About Prokaryote

About Prokaryote

Definition

Prokaryote is any of a wide variety of one-celled organisms of the kingdom Monera, that are the most primitive and ancient known forms of life. At the molecular level, prokaryotes differ from eukaryotes in the structure of their lipids and of certain metabolic enzymes, and in how genes are expressed for protein synthesis. Prokaryotes reproduce asexually and include the bacteria and blue-green algae.

Prokaryotes are filled with cytoplasm and contain very few and basic internal structures. The genetic information is carried on circular pieces of DNA. There may be only one piece of DNA or many pieces of DNA. The only organelles, or internal structures that exist in prokaryotes are ribosomes, which make proteins needed by the organism. Prokaryotes include Archaea, bacteria and cyanobacteria.

Most of the living things on Earth are still prokaryotes, and still reproduce in the same way. All bacteria are simple cells like this, and there are far more bacteria in the world than there are other kinds of living things. There are about five nonillion bacteria on Earth, or 5,000,000,000,000,000,000,000,000,000,000 bacteria. But there are also other kinds of simple cells too.

 

Structure and Function of Prokaryotes

Many prokaryotic cells have sphere, rod, or spiral shapes, as shown below –

The Capsule:–

Many prokaryotes have a sticky outermost layer called the capsule, which is usually made of polysaccharides (sugar polymers).

The capsule helps prokaryotes cling to each other and to various surfaces in their environment, and also helps prevent the cell from drying out. In the case of disease-causing prokaryotes that have colonized the body of a host organism, the capsule or slime layer may also protect against the host’s immune system.

The Cell Wall:–

All prokaryotic cells have a stiff cell wall, located underneath the capsule (if there is one). This structure maintains the cell’s shape, protects the cell interior, and prevents the cell from bursting when it takes up water.

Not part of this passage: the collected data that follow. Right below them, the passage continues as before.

(* ===== verification/ScreenAudit.v ===== *)
(** * The audit of screen input accounts for every input

    The calls that start and stop auditing and the inputs pumps audit, in any
    order; a pump may still hold an auditor that was stopped meanwhile. *)

From Stdlib Require Import Ascii String SpecFloat.
From stdpp Require Import gmap.
From S2P Require Import Prelude Utf8 Json Float64 Terminal TerminalRelay Canonical Screen.

Import utf8 json float64 screen.

Local Open Scope string_scope.
Local Open Scope Z_scope.

(** [AInput i f p]: a pump with policy [p] that looked up auditor [i] audits
    the input [f]. *)
Inductive audit_event : Type :=
| AStart (i : nat) (sessionID : string)
| AStop (i : nat) (sessionID : string)
| AInput (i : nat) (f : wireInput) (p : policy).

(** A new auditor is a new pointer. *)
Definition audit_step (now : Z) (e : audit_event) (au : audit) : audit :=
  match e with
  | AStart i sid => match au_heap au !! i with Some _ => au | None => SetInputAudit i sid now au end
  | AStop i sid => clear i sid au
  | AInput i f p => (audit_one i f now p au).2
  end.

Definition audit_run (l : list (Z * audit_event)) (au : audit) : audit := fold_left (fun au x => audit_step x.1 x.2 au) l au.

Definition total (c : counts) : Z := n_held c + n_moves c + n_keys c.

(** The inputs a line stands for. *)
Definition line_inputs (l : line) : Z :=
  match l with Noted _ None => 1 | Noted _ (Some c) => 1 + total c | Flushed c => total c end.

Definition accounted (i : nat) (ls : list (nat * line)) : Z :=
  fold_right (fun x n => (if (x.1 =? i)%nat then line_inputs x.2 else 0) + n) 0 ls.

Definition held_by (a : inputAuditor) : Z := ia_held a + ia_heldMove a + ia_heldKey a.

Definition holding (i : nat) (au : audit) : Z := from_option held_by 0 (au_heap au !! i).

(** An input that finds its auditor. *)
Definition audits (i : nat) (e : audit_event) (au : audit) : Z :=
  match e with AInput j _ _ => if (j =? i)%nat && bool_decide (is_Some (au_heap au !! i)) then 1 else 0 | _ => 0 end.

Fixpoint audited (i : nat) (l : list (Z * audit_event)) (au : audit) : Z :=
  match l with [] => 0 | (now, e) :: l => audits i e au + audited i l (audit_step now e au) end.

(** ** One step *)

Lemma accounted_one i x : accounted i [x] = if (x.1 =? i)%nat then line_inputs x.2 else 0.
Proof. unfold accounted. cbn. lia. Qed.

Lemma accounted_app i a b : accounted i (a ++ b)%list = accounted i a + accounted i b.
Proof. induction a as [|x a IH]; [done|]. unfold accounted in *. cbn [fold_right app]. rewrite IH. lia. Qed.

#[local] Arguments accounted : simpl never.

Lemma take_counts a : held_by a = from_option total 0 (takeCounts a).1 + held_by (takeCounts a).2 /\ held_by (takeCounts a).2 = 0.
Proof. unfold takeCounts. case_match eqn:Z0; cbn; unfold held_by, total; [bools; lia|cbn; lia]. Qed.

Lemma flush_sum i j au : accounted i (au_lines (flush j au)) + holding i (flush j au) = accounted i (au_lines au) + holding i au.
Proof.
  unfold flush. destruct (au_heap au !! j) as [a|] eqn:Hj; [|done]. destruct (take_counts a) as [Ht H0].
  destruct (takeCounts a) as [[c|] a']; [|done]. cbn in *. rewrite accounted_app, accounted_one. unfold holding. cbn.
  destruct (Nat.eqb_spec j i) as [->|N].
  - rewrite lookup_insert_eq, Hj. cbn. lia.
  - rewrite lookup_insert_ne by done. lia.
Qed.

Lemma flush_empty i au : holding i (flush i au) = 0.
Proof.
  unfold flush, holding. destruct (au_heap au !! i) as [a|] eqn:Hi; [|by rewrite Hi]. destruct (take_counts a) as [Ht H0].
  unfold takeCounts in *. case_match eqn:Z0; cbn; [rewrite Hi; cbn in *; lia|]. rewrite lookup_insert_eq. done.
Qed.

Lemma flush_others i j au : i <> j -> holding i (flush j au) = holding i au.
Proof.
  intros N. unfold flush. destruct (au_heap au !! j) as [a|]; [|done]. destruct (takeCounts a) as [[c|] a']; [|done].
  unfold holding. cbn. by rewrite lookup_insert_ne.
Qed.

Lemma flush_alive i j au : is_Some (au_heap (flush j au) !! i) <-> is_Some (au_heap au !! i).
Proof.
  unfold flush. destruct (au_heap au !! j) as [a|] eqn:Hj; [|done]. destruct (takeCounts a) as [[c|] a']; [|done]. cbn.
  rewrite lookup_insert_is_Some'. split; [intros [<-|?]; [by eexists|done]|by right].
Qed.

Lemma note_sum what now a :
  let '(a', l) := note what now a in held_by a + 1 = from_option line_inputs 0 l + held_by a'.
Proof.
  unfold note. cbv zeta. destruct (ltb _ (of_Z 1)); [unfold held_by; cbn; lia|].
  set (x := _ <| ia_tokens := _ |>). destruct (take_counts x) as [Ht H0]. destruct (takeCounts x) as [[c|] a']; cbn in *;
    unfold held_by, x in *; cbn in *; lia.
Qed.

Lemma count_sum k a : held_by (count k a) = held_by a + 1.
Proof. destruct k; unfold held_by; cbn; lia. Qed.

Lemma input_sum i j f now p au :
  accounted i (au_lines (audit_one j f now p au).2) + holding i (audit_one j f now p au).2
  = accounted i (au_lines au) + holding i au + audits i (AInput j f p) au.
Proof.
  unfold audit_one, audits. destruct (au_heap au !! j) as [a|] eqn:Hj.
  - destruct (describe f (p_buttons p)) as [[k|what] buttons]; cbn [snd].
    + unfold holding. cbn. destruct (Nat.eqb_spec j i) as [->|N].
      * rewrite lookup_insert_eq, Hj, bool_decide_eq_true_2 by (by eexists). cbn. rewrite count_sum. lia.
      * rewrite lookup_insert_ne by done. cbn. lia.
    + pose proof (note_sum what now a) as Hn. destruct (note what now a) as [a' l]. cbn [snd au_lines]. unfold holding. cbn.
      rewrite accounted_app. destruct (Nat.eqb_spec j i) as [->|N].
      * rewrite lookup_insert_eq, Hj, bool_decide_eq_true_2 by (by eexists). destruct l; cbn in *; rewrite ?accounted_one; cbn; rewrite ?Nat.eqb_refl; change (accounted i []) with 0; lia.
      * rewrite lookup_insert_ne by done. destruct l; cbn; rewrite ?accounted_one; cbn; rewrite ?(proj2 (Nat.eqb_neq _ _) N); change (accounted i []) with 0; lia.
  - cbn. destruct (Nat.eqb_spec j i) as [->|N]; [rewrite Hj|]; cbn; lia.
Qed.

Lemma step_sum i now e au :
  accounted i (au_lines (audit_step now e au)) + holding i (audit_step now e au) = accounted i (au_lines au) + holding i au + audits i e au.
Proof.
  destruct e as [j sid|j sid|j f p]; [| |apply input_sum]; cbn [audit_step audits].
  - destruct (au_heap au !! j) eqn:Hj; [lia|]. unfold SetInputAudit.
    set (x := au <| au_heap ::= _ |> <| au_current ::= _ |>).
    assert (accounted i (au_lines x) + holding i x = accounted i (au_lines au) + holding i au).
    { unfold x, holding. cbn. destruct (decide (i = j)) as [->|N]; [rewrite lookup_insert_eq, Hj; done|by rewrite lookup_insert_ne]. }
    destruct (au_current au !! sid); [rewrite flush_sum|]; lia.
  - unfold clear. rewrite flush_sum. case_match; unfold holding; cbn; lia.
Qed.

Lemma run_sum i l : forall au, accounted i (au_lines (audit_run l au)) + holding i (audit_run l au)
  = accounted i (au_lines au) + holding i au + audited i l au.
Proof.
  induction l as [|[now e] l IH]; intros au; [cbn; lia|]. cbn [audit_run fold_left audited]. cbn.
  unfold audit_run in IH. rewrite IH, step_sum. lia.
Qed.

(** Events that audit no input with the auditor leave nothing held. *)
Definition quiet (i : nat) (x : Z * audit_event) : bool := match x.2 with AInput j _ _ => negb (j =? i)%nat | _ => true end.

Lemma quiet_step i now e au :
  quiet i (now, e) = true -> is_Some (au_heap au !! i) -> holding i au = 0 ->
  is_Some (au_heap (audit_step now e au) !! i) /\ holding i (audit_step now e au) = 0.
Proof.
  intros Q S H. destruct e as [j sid|j sid|j f p]; cbn [audit_step].
  - destruct (au_heap au !! j) eqn:Hj; [done|]. assert (i <> j) as N by (intros ->; rewrite Hj in S; by destruct S).
    unfold SetInputAudit. set (x := au <| au_heap ::= _ |> <| au_current ::= _ |>).
    assert (is_Some (au_heap x !! i) /\ holding i x = 0) as [Sx Hx] by (unfold x, holding; cbn; by rewrite lookup_insert_ne).
    destruct (au_current au !! sid) as [k|]; [|done]. split; [by apply flush_alive|].
    destruct (decide (i = k)) as [<-|Nk]; [apply flush_empty|by rewrite flush_others].
  - unfold clear. cbv zeta. set (x := if bool_decide _ then _ else au).
    assert (is_Some (au_heap x !! i) /\ holding i x = 0) as [Sx Hx] by (unfold x; by case_match).
    split; [by apply flush_alive|]. destruct (decide (i = j)) as [<-|Nj]; [apply flush_empty|by rewrite flush_others].
  - cbn in Q. apply negb_true_iff, Nat.eqb_neq in Q. unfold audit_one. destruct (au_heap au !! j) as [a|]; [|done].
    destruct (describe f (p_buttons p)) as [[k|what] b]; [|destruct (note what now a)]; unfold holding; cbn; by rewrite lookup_insert_ne.
Qed.

Lemma quiet_run i l : forall au, forallb (quiet i) l = true -> is_Some (au_heap au !! i) -> holding i au = 0 -> holding i (audit_run l au) = 0.
Proof.
  induction l as [|[now e] l IH]; intros au Q S H; [done|]. cbn in Q. apply andb_prop in Q as [Q Ql].
  destruct (quiet_step i now e au Q S H) as [S' H']. by apply IH.
Qed.

Lemma accounted_dead i au : au_heap au !! i = None -> holding i au = 0.
Proof. intros E. unfold holding. by rewrite E. Qed.

(** C27: Whatever sessions are audited, replaced and stopped and whatever
    input is sent, each auditor's lines and the counts it still holds stand for
    exactly the inputs it audited, none twice; and once an auditor was stopped
    and no pump uses it any more, its lines alone account for every input. *)
Theorem inputs_accounted i l :
  let au := audit_run l no_audit in
  accounted i (au_lines au) + holding i au = audited i l no_audit
  /\ forall before after now sid, l = (before ++ (now, AStop i sid) :: after)%list -> forallb (quiet i) after = true ->
       is_Some (au_heap (audit_run before no_audit) !! i) -> accounted i (au_lines au) = audited i l no_audit.
Proof.
  intros au. assert (S : accounted i (au_lines au) + holding i au = audited i l no_audit) by (unfold au; by rewrite run_sum, (accounted_dead i no_audit)).
  split; [done|]. intros before after now sid -> Q A. rewrite <- S. unfold au, audit_run. rewrite fold_left_app. cbn [fold_left fst snd].
  fold (audit_run before no_audit). set (b := audit_run before no_audit) in *.
  fold (audit_run after (audit_step now (AStop i sid) b)). rewrite quiet_run; [lia|done| |].
  - cbn. unfold clear. apply flush_alive. by case_match.
  - cbn. unfold clear. apply flush_empty.
Qed.

(** ** What the lines tell *)

(** Inputs alike but for the keys pressed and the text typed, of the same
    number of characters. *)
Record same_outline (f g : wireInput) : Prop := {
  so_ev : wi_Ev f = wi_Ev g;
  so_pointer : (wi_X f, wi_Y f, wi_Buttons f, wi_Monitor f) = (wi_X g, wi_Y g, wi_Buttons g, wi_Monitor g);
  so_wheel : (wi_DX f, wi_DY f) = (wi_DX g, wi_DY g);
  so_length : (fun s => length (range_runes s)) <$> wi_Ch f = (fun s => length (range_runes s)) <$> wi_Ch g;
}.

(** The audit tells nothing of keys and text but that they were used. *)
Lemma audit_hides_typing f g i now p au : same_outline f g -> audit_one i f now p au = audit_one i g now p au.
Proof.
  intros [E1 E2 E3 E4]. injection E2 as X Y B M. injection E3 as DX DY. unfold audit_one.
  assert (describe f (p_buttons p) = describe g (p_buttons p)) as ->; [|done].
  unfold describe, at_text. rewrite E1, X, Y, B, M, DX, DY.
  destruct (wi_Ch f) as [a|], (wi_Ch g) as [b|]; try done. cbn in E4. injection E4 as ->. done.
Qed.

(** ** Examples *)

Module audit_example.

Definition a_policy : policy := newPolicy (Program ScreenModeControl) "s1".

Definition pressed : wireInput :=
  mkInput opInput "mouse" (Some 10) (Some 20) (Some (mkButtons true false false)) None None None None None None None.

Definition key (code : Z) : wireInput := mkInput opInput "key" None None None None None None (Some code) (Some true) None None.

Definition an_attachment : list (Z * audit_event) :=
  [(0, AStart 1 "s1"); (1, AInput 1 (key 30) a_policy); (2, AInput 1 pressed a_policy); (3, AInput 1 (key 31) a_policy)].

Lemma inputs_accounted_witness :
  map (fun x => render x.2) (au_lines (audit_run (an_attachment ++ [(4, AStop 1 "s1")]) no_audit))
    = ["Agent screen input: mouse left button down at 10,20 on monitor 0 (0..65535) (since the last line: 0 more inputs not logged one by one, 0 mouse moves, 1 key events)";
       "Agent screen input: 0 more inputs not logged one by one, 0 mouse moves, 1 key events since the last line"]
  /\ accounted 1 (au_lines (audit_run (an_attachment ++ [(4, AStop 1 "s1")]) no_audit))
     = audited 1 (an_attachment ++ [(4, AStop 1 "s1")]) no_audit.
Proof.
  split; [vm_compute; reflexivity|].
  apply (proj2 (inputs_accounted 1 (an_attachment ++ [(4, AStop 1 "s1")])) an_attachment [] 4 "s1"); [reflexivity..|].
  exists (mkAuditor (ia_tokens (from_option id (mkAuditor (of_Z 0) 0 0 0 0) (au_heap (audit_run an_attachment no_audit) !! 1%nat))) 2 0 0 1).
  vm_compute. reflexivity.
Defined.

(** A pump that looked its auditor up before the agent detached: the key press
    is counted after the last line, and never written. *)
Lemma late_input_unwritten :
  let l := (an_attachment ++ [(4, AStop 1 "s1"); (5, AInput 1 (key 32) a_policy)])%list in
  let au := audit_run l no_audit in
  au_current au = ∅ /\ audited 1 l no_audit = 4 /\ accounted 1 (au_lines au) = 3 /\ holding 1 au = 1.
Proof. vm_compute. repeat split. Qed.

End audit_example.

The cell wall of most bacteria contains peptidoglycan, a polymer of linked sugars and polypeptides. Peptidoglycan is unusual in that it contains not only L-amino acids, the type normally used to make proteins, but also D-amino acids. Archaeal cell walls don’t contain peptidoglycan, but some include a similar molecule called pseudopeptidoglycan, while others are composed of proteins or other types of polymers5, 6. Some of the antibiotics used to treat bacterial infections in humans and other animals act by targeting the bacterial cell wall.

Internal Compartments:-

Prokaryotes aren’t “supposed” to have internal compartments like the organelles of eukaryotes, and for the most part, they don’t. However, prokaryotic cells sometimes need to increase membrane surface area for reactions or concentrate a substrate around its enzyme, just like eukaryotic cells. Because of this, some prokaryotes have membrane folds or compartments functionally similar to those of eukaryotes.

Appendages:-

Prokaryotic cells often have appendages (protrusions from the cell surface) that allow the cell to stick to surfaces, move around, or transfer DNA to other cells. Longer appendages, called pili (singular: pilus), come in several types that have different roles. For instance, a sex pilus holds two bacterial cells together and allows DNA to be transferred between them in a process called conjugation.  The most common appendages used for getting around, however, are flagella (singular: flagellum). These tail-like structures whip around like propellers to move cells through watery environments.

The Plasma Membrane:-

The plasma membranes of archaea have some unique properties, different from those of both bacteria and eukaryotes. For instance, in some species, the opposing phospholipid tails are joined into a single tail, forming a monolayer instead of a bilayer. This modification may stabilize the membrane at high temperatures, allowing the archaea live happily in boiling hot springs. The basic building block of the plasma membrane is the phospholipid, a lipid composed of a glycerol molecule attached a hydrophilic (water-attracting) phosphate head and to two hydrophobic (water-repelling) fatty acid tails. The phospholipids of a eukaryotic or bacterial membrane are organized into two layers, forming a structure called a phospholipid bilayer.

Environment

Prokaryotes have diversified greatly throughout their long existence. The metabolism of prokaryotes is far more varied than that of eukaryotes, leading to many highly distinct prokaryotic types.

Prokaryotes live in nearly all environments on Earth. Some archaea and bacteria thrive in harsh conditions, such as high temperatures (thermophiles) or high salinity (halophiles). Organisms such as these are referred to as extremophiles.[26] Many archaea grow as plankton in the oceans. Symbiotic prokaryotes live in or on the bodies of other organisms, including humans.